Still, it makes you think about the pertinence of Left and Right as now used. In The Vestibule of Hell, Canadian polymath Hugh Graham rails against the left-right schema we have. He says it comes from an accidental seating arrangement during the French Revolution, it’s overly ideological and rationalistic and fails to meet real political needs in our society, while under it Left and Right have more in common with each other than with most folks out there. He also speculates on the rich, long history of dualism: Zoroastrianism, Manichaeism, Gnosticism, sacred and profane, good and evil, Coke and Pepsi. I find this part fascinating. I mean, why divide into two, and not three, four or many? He also locates the current version of Right and Left as one possibility among many over the centuries (the right versus the left hand of God, etc.).
What other versions of left-right could you have today that make more sense? How about power versus powerlessness? I’d claim power is almost entirely corporate now, while potential countervails such as labour, feminism or environmentalism barely register – though that could change in the future as it has in the past. But you could lay it out differently.
Now think about Conrad Black’s sale of the Post to the Aspers in this light. At a newsroom meeting, Leonard Asper told Posties, “The fact is there’s ideologically not any difference that I’ve detected,” between old and new owners. This makes sense if you think of left and right as being mainly about power, not ideology. In this way, the Aspers may understand politics better than Conrad Black. Poor Conrad thought it was a debate about big philosophical principles. Now think about the Liberal Party. The Globe‘s Jeffrey Simpson moans about how “one party so totally dominates a country as the Liberals do Canada.” That may be, but only because the Liberals have totally acceded to (corporate) power, just like the Mulroney Tories before them. The Alliance and the Tories are having a hard time uniting the Right because the Liberals have already united it (in the sense of power) merely by signing up with it.

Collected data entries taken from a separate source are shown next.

(* ===== verification/Prelude.v ===== *)
(** * Account management service: a verification development

    The program registers user accounts.  A client reserves an e-mail address,
    receives a code, confirms the address, and submits a profile; the account is
    then created in the background.  Two crates make it up.

    - [account-managements-service] holds the domain (the aggregates
      [EmailReservation] and [UserAccount]), the use cases, the task handlers,
      the HTTP interface and the process.
    - [cqrs-runtime] holds what the service runs on: event storage with a
      transactional outbox, commands with conflict retry, the PostgreSQL task
      queue with leases, the executor of deliveries, the supervised worker
      pool, and the host.

    A command is decided by an aggregate rebuilt from its event stream; its
    event and the tasks it publishes are committed by one statement.  Workers
    claim published tasks under a lease, run the handler of the task's format,
    and settle the outcome; expired leases are recovered and delivered again.
    A handler may issue commands itself: creating the account publishes the task
    that completes the reservation.

    ** Files

    Paths are relative to [src/account-managements-service/src] (S) and
    [src/cqrs-runtime] (R).

    - [Prelude]: results and panics, machine integers, strings as lists of code
      points, [Duration] and [Instant], the shared tactics and lemmas.
    - [DomainValues]: S [domain]: [Email], [UserAccountId], [RegistrationProfile],
      the format of codes.
    - [EmailReservation]: S [domain/email_reservation]: commands, events, errors,
      [handle] and [apply]; the documented state diagram as the relation
      [lifecycle].
    - [UserAccount]: S [domain/user_account].
    - [FloatTime]: [Duration] through [f64], and R [src/task/queue/retry.rs].
    - [Binary64]: rounding to binary64, executable, with the laws [FloatTime]
      assumes of it.
    - [TaskData]: R [src/task/data] and the data of R [src/task/queue].
    - [Database]: R [sql]: the tables as finite maps with keys and checks, and
      the errors of a statement; R [src/diagnostics.rs].
    - [EventRepository]: R [src/postgres/event_repository_with_outbox]: the write
      plan, its SQL statement and the effect of that.
    - [CommandRetry]: R [src/command], the loop and delays of conflict retry.
    - [TaskQueue]: R [src/postgres/task_queue]: [claim], [settle],
      [recover_expired], and the operator's [requeue]; [queue_step] interleaves
      them with publications.
    - [TaskHandling]: R [src/task/handling]: dispatcher and JSON adapter.
    - [TaskExecutor]: R [src/task/executor]: lease budget, handler race,
      settlement within its deadline; the class [TaskQueuePort] is the trait
      between executor and queue, which [TaskQueue] implements.
    - [RuntimeConfig]: settings of both crates with their defaults and checks.
    - [Supervisor]: R [src/runtime]: preparation, poller, channel, workers,
      restarts and drain, as a machine on the events the loops wait for.
    - [Application]: S [application] and [infrastructure]: use cases, payloads
      and handlers, and the dispatcher they are wired into.
    - [System]: everything above working together: use cases and deliveries
      against gateways that obey the contract [outcome], which the retrying
      executor is shown to implement.
    - [Presentation]: S [presentation]: routes, handlers and responses, over the
      service traits of S [application].
    - [HostLifecycle]: R [src/host] and S [startup], [main.rs].
    - [WorkerPool]: R [src/runtime/worker_pool.rs], [worker.rs] and
      [supervisor.rs] in detail: the [JoinSet], the index map, the channel that
      closes and the stored wake-ups.
    - [Diagnostics]: [Debug] and [Display] texts and log records of both crates.
    - [EventCodec]: the JSON forms of events and snapshots; the class
      [Aggregate] of the [cqrs_es] trait, with its two instances.
    - [EventStore]: one run of the [cqrs_es] framework over the tables of
      [Database]: what it reads, from a snapshot or the whole stream, what it
      writes, and what it answers.
    - [Tables]: any number of processes running commands and queue transactions
      on the tables, and the world of [System] the tables represent.
    - [Recording]: runs of the dispatcher and the handlers of [Application] with
      every gateway and console call written down beside its answer.
    - [Processing]: use cases and deliveries of any number of processes on the
      tables and the console; [service_step] is what a process may do, and the
      code is shown to do nothing else.  A process settles a delivery the way the
      executor does after a recorded run whose calls happened on these tables.
    - [Worker]: R [src/runtime/worker.rs]: the loop of one worker, run turn by turn.
    - [Runtime]: R [src/runtime/preparation.rs] and the start of
      [supervisor.rs]: the supervisor of [WorkerPool] beside the tables.
    - [Wiring]: R [src/postgres/command_factory.rs], [task_runtime_factory.rs],
      [pool.rs], the reading half of the event repository and the queue's trait
      over the pool, and S [startup/wiring.rs]: the assembled program.
    - [Progress]: the assembled program while nothing interferes: what it is asked
      to do gets done.
    - [ReferenceStore], [RunningService], [RunningProgress]: an executable framework
      that keeps the contract of [cqrs_es], and a registration run through the
      assembled program, which witnesses the theorems of the five files before.
    - [DomainTests], [RuntimeTests], [TaskTests], [ServiceTests], [HostTests],
      [WorkerTests]: the unit tests of the repository as boolean definitions of
      the same names, all of which evaluate to true on the model.

    ** What the theorems show

    - Registration ([System]): whatever interleaves, an address has at most one
      account and a completed reservation names it; no published task is ever
      rejected; an accepted registration can always be completed
      ([registration_completes]); repeated delivery is harmless; the code that is
      delivered is the one that verifies.
    - Tables ([EventStore], [Tables], [EventCodec]): the same holds of the rows.
      A run that read the tables at one moment and writes them at another is
      serializable; loading from a snapshot is replaying the stream; every row
      decodes to what its columns say; the rows always represent a world that
      committed commands reach, and no two account events share an address.
    - Service ([Processing], [Worker], [Runtime], [Wiring]): a task is recorded as
      completed only when its work is done and as failed only when its attempts
      are used up, and what a use case reports is stored.  The assembled program
      keeps to the steps this relies on: every request through its router, every
      delivery any of its workers executes, through restarts and shutdown.
      Requests always get a response; an execution panics only inside a handler,
      and only for a task that records a completion.
    - Progress ([Progress]): from a moment at which the database and the console
      answer, a claimed task of any kind is completed by its execution, and a
      registration of an address nobody else uses meanwhile succeeds from end to
      end, with two polls and two executions after the profile was accepted.  A
      completion event at a position where a snapshot is due is excepted: its
      execution is shown to panic and to store nothing
      ([completion_at_snapshot_panics]).
    - Domain ([EmailReservation], [UserAccount]): the handlers refine the state
      diagram on every branch, never panic on a replayed stream, accept only
      the latest pair and one profile per token, and keep the identity fixed.
    - Storage ([EventRepository], [TaskQueue], [CommandRetry]): a write is all or
      nothing under every connection fault, concurrent writes conflict, tasks
      move only along their lifecycle, an ended lease never settles, and
      conflict retry ends within its attempts.
    - Execution ([TaskHandling], [TaskExecutor], [Supervisor], [WorkerPool],
      [RuntimeConfig]): the right handler runs on the published payload, its
      outcome is what is settled, the deadlines fit the lease for every accepted
      configuration, admission is bounded, shutdown stops it, the pool of
      [JoinSet] tasks implements the supervision by worker index, and no wake-up
      is lost.
    - Edges ([Presentation], [HostLifecycle], [Diagnostics]): a response tells the
      truth about what was committed, failures reveal nothing, the process loses no
      failure and releases what it opened, and no diagnostic shows what the source of
      a failure carries or spans more than one line.

    ** Conventions

    A panic is [None], an error a value of [result].  A call on a state returns
    [option A * W]: when it panics, the state holds what it did until then, and its
    caller panics too ([and_then]) unless the code catches the panic, which only the
    [JoinSet] of the worker pool and the join of the host do.  Integers are [Z] with
    their width checked where the code converts or adds; times are nanoseconds,
    and a computed timestamp beyond the range of [timestamptz] is an error of its
    statement.
    Clock readings, random draws, generated identifiers, row locks of other
    sessions, faults of the connection and which branch of a [select!] wins are
    inputs, so that a theorem covers all of them.  Asynchronous code is a machine
    whose events are the completions it waits for.  The only recursion that is
    not structural is the retry loop; its fuel is [max_attempts], and
    [CommandRetry] proves that it ends within it.

    ** What is assumed

    Crates outside the repository are classes of operations ([UuidCrate],
    [EmailCrate], [ChronoCrate], [TokenDigest], [HttpCrates], [ConfigParsers],
    [Printers], [F64Rounding]) with a class of the laws that are used: printing
    and parsing agree, case folding is idempotent, printed identifiers are plain, a
    character that [Debug] prints as it is ends no line, rounding has the error
    bound of binary64.  Concrete instances evaluate every
    witness; for [F64Rounding] it is the machine's own rounding.  Beyond these:

    - text that is stored contains no NUL character, which PostgreSQL rejects;
    - [RETURNING] lists rows in the order of selection;
    - milliseconds below 2^53 are exact as [f64];
    - a generated account ID is not one that was generated before;
    - [tokio] gives a spawned task an ID no task of the set has, and [Notify]
      stores one wake-up;
    - one run of the [cqrs_es] framework loads an aggregate at one moment
      ([EventStore.loads]), handles the command, and later persists its event,
      every n-th time with a snapshot, through the repository
      ([EventStore.framework_run]); [System] uses of this that a run decides on
      the current stream and commits or not at all ([framework_outcome]), a
      connection failure leaving open which.  On its snapshot path the framework
      applies an accepted event a second time, before storing it;
      [EmailReservation.reapply_tolerated_except_completion] shows that the
      completion of a registration panics there.  Such a run panics and stored
      nothing ([EventStore.run_panicked], [Wiring.cqrs_panicked]), and so do the
      gateway, the use case and the handler that asked for it:
      [registration_completes] promises success only where the gateways answer,
      and [Progress] only where no snapshot is due ([Progress.recordable]);
    - for [Progress] alone: in a calm period the pool, the console and the
      framework answer ([Progress.CalmLaws]), the leases a poll asks for outlast
      it and new task IDs are new ([Progress.polling]);
    - other processes on the same database are instances of this service
      ([Wiring.OthersLaws]), the pool reaches its tables ([Wiring.PoolLaws]), the
      framework writes only through the repository it is given
      ([Wiring.CqrsLaws]), a claim and a settlement are one transaction each, and
      a line that was written and flushed is on the console
      ([Processing.ConsoleLaws]);
    - a handler that is cut off by its deadline has made some of the runs of its
      command ([Processing.handler_step]).

    ** What is not modelled

    Connecting to the database, reading the system clock and installing the log
    subscriber are single calls of other crates, whose outcome is an input; so is
    whether registering a signal handler succeeds.  What [postgres_es] reads and
    how [tracing] formats a record are those crates'.  Module declarations and
    plain getters hold no logic.  The interval timer only schedules events of the
    machines in [Supervisor] and [WorkerPool], which are taken in any order.  Of
    the unit tests, those that need a socket, the pending futures of a channel, a
    captured log or a process of their own are not evaluated; the integration
    tests need a running database.

    ** Further work

    Fairness of the worker pool over long runs, so that the polls and executions
    [Progress] speaks of are known to happen; the integration tests of the
    repository as runs of [RunningService]. *)

From stdpp Require Export prelude gmap strings.
From Stdlib Require Export ZArith Lia.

What was the old Post‘s finest hour? It came when David Asper wrote an op-ed attack on the paper’s own treatment of Jean Chrétien. Their editorial reply was feisty, taut, even defiant. What lent it eloquence and credibility wasn’t the right-wing ideology but the fact of standing up to the power of their new boss. When they were merely reproducing the views of their old lord and owner, they never looked half as good.